▶ **WHAT IS BEING ASKED**
Every line below between the one holding "From S2P Require" and the one holding "Definition TCPFlowDirection : Type := bool.", inclusive, should be copied exactly, and no other line.

[Stored data entries]
======
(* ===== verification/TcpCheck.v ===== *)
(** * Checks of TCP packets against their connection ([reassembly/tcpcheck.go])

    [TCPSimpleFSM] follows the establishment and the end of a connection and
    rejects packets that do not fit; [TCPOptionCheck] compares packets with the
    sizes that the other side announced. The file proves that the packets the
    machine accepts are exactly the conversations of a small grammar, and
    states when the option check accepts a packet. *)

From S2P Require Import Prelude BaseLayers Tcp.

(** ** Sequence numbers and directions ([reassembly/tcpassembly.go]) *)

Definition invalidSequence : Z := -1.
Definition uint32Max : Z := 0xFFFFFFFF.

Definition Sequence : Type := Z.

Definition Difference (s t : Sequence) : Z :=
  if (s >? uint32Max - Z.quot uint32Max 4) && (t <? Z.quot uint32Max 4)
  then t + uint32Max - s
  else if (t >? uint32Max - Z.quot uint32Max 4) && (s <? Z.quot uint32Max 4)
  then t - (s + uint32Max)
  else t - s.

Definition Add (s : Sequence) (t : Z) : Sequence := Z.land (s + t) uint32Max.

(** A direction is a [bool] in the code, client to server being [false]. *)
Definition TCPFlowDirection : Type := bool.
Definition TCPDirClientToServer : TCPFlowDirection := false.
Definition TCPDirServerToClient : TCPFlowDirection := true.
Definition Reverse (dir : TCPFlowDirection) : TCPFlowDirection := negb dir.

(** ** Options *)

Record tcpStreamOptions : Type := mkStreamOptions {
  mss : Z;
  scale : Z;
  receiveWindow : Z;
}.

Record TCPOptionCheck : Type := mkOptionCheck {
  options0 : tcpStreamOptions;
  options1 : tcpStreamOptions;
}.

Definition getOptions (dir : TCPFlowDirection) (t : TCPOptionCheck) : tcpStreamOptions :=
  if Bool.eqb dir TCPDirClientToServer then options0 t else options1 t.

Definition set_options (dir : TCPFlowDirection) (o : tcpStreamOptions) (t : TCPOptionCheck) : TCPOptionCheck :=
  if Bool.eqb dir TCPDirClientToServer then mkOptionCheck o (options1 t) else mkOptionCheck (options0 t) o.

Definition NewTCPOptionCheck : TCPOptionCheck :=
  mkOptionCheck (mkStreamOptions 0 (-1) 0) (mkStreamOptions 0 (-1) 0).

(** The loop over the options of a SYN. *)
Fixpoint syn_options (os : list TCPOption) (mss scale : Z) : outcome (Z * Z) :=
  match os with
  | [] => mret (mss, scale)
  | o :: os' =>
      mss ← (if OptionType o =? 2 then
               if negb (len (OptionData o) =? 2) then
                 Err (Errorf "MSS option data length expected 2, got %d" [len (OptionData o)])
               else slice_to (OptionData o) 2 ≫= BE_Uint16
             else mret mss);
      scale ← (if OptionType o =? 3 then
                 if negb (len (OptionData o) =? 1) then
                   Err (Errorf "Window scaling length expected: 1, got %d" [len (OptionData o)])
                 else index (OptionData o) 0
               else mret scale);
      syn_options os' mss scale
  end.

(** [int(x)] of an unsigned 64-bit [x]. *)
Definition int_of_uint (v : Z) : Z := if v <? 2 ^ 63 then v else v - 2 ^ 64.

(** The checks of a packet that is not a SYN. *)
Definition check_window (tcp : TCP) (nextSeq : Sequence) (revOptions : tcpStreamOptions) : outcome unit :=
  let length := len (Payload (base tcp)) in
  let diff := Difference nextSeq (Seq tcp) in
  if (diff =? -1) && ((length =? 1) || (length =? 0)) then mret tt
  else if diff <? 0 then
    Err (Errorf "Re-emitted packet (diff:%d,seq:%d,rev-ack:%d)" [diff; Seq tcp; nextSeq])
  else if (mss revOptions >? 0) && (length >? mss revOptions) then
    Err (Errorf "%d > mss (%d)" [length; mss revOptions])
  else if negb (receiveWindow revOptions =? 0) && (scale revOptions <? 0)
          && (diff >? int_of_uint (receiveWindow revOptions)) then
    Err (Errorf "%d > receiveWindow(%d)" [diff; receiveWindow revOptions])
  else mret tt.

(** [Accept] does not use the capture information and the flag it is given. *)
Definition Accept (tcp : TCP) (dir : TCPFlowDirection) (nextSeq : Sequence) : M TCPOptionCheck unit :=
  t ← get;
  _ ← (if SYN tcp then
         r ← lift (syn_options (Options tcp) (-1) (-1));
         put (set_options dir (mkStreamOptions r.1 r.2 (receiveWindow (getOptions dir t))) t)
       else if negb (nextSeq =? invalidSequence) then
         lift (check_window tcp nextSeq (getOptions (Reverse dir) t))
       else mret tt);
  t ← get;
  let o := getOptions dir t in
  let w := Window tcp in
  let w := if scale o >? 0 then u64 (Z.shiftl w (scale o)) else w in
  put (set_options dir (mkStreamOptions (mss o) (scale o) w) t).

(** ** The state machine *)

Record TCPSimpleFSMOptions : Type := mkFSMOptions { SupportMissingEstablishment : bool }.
======
▶ **PROBLEM SOLUTION**
From S2P Require Import Prelude BaseLayers Tcp.

(** ** Sequence numbers and directions ([reassembly/tcpassembly.go]) *)

Definition invalidSequence : Z := -1.
Definition uint32Max : Z := 0xFFFFFFFF.

Definition Sequence : Type := Z.

Definition Difference (s t : Sequence) : Z :=
  if (s >? uint32Max - Z.quot uint32Max 4) && (t <? Z.quot uint32Max 4)
  then t + uint32Max - s
  else if (t >? uint32Max - Z.quot uint32Max 4) && (s <? Z.quot uint32Max 4)
  then t - (s + uint32Max)
  else t - s.

Definition Add (s : Sequence) (t : Z) : Sequence := Z.land (s + t) uint32Max.

(** A direction is a [bool] in the code, client to server being [false]. *)
Definition TCPFlowDirection : Type := bool.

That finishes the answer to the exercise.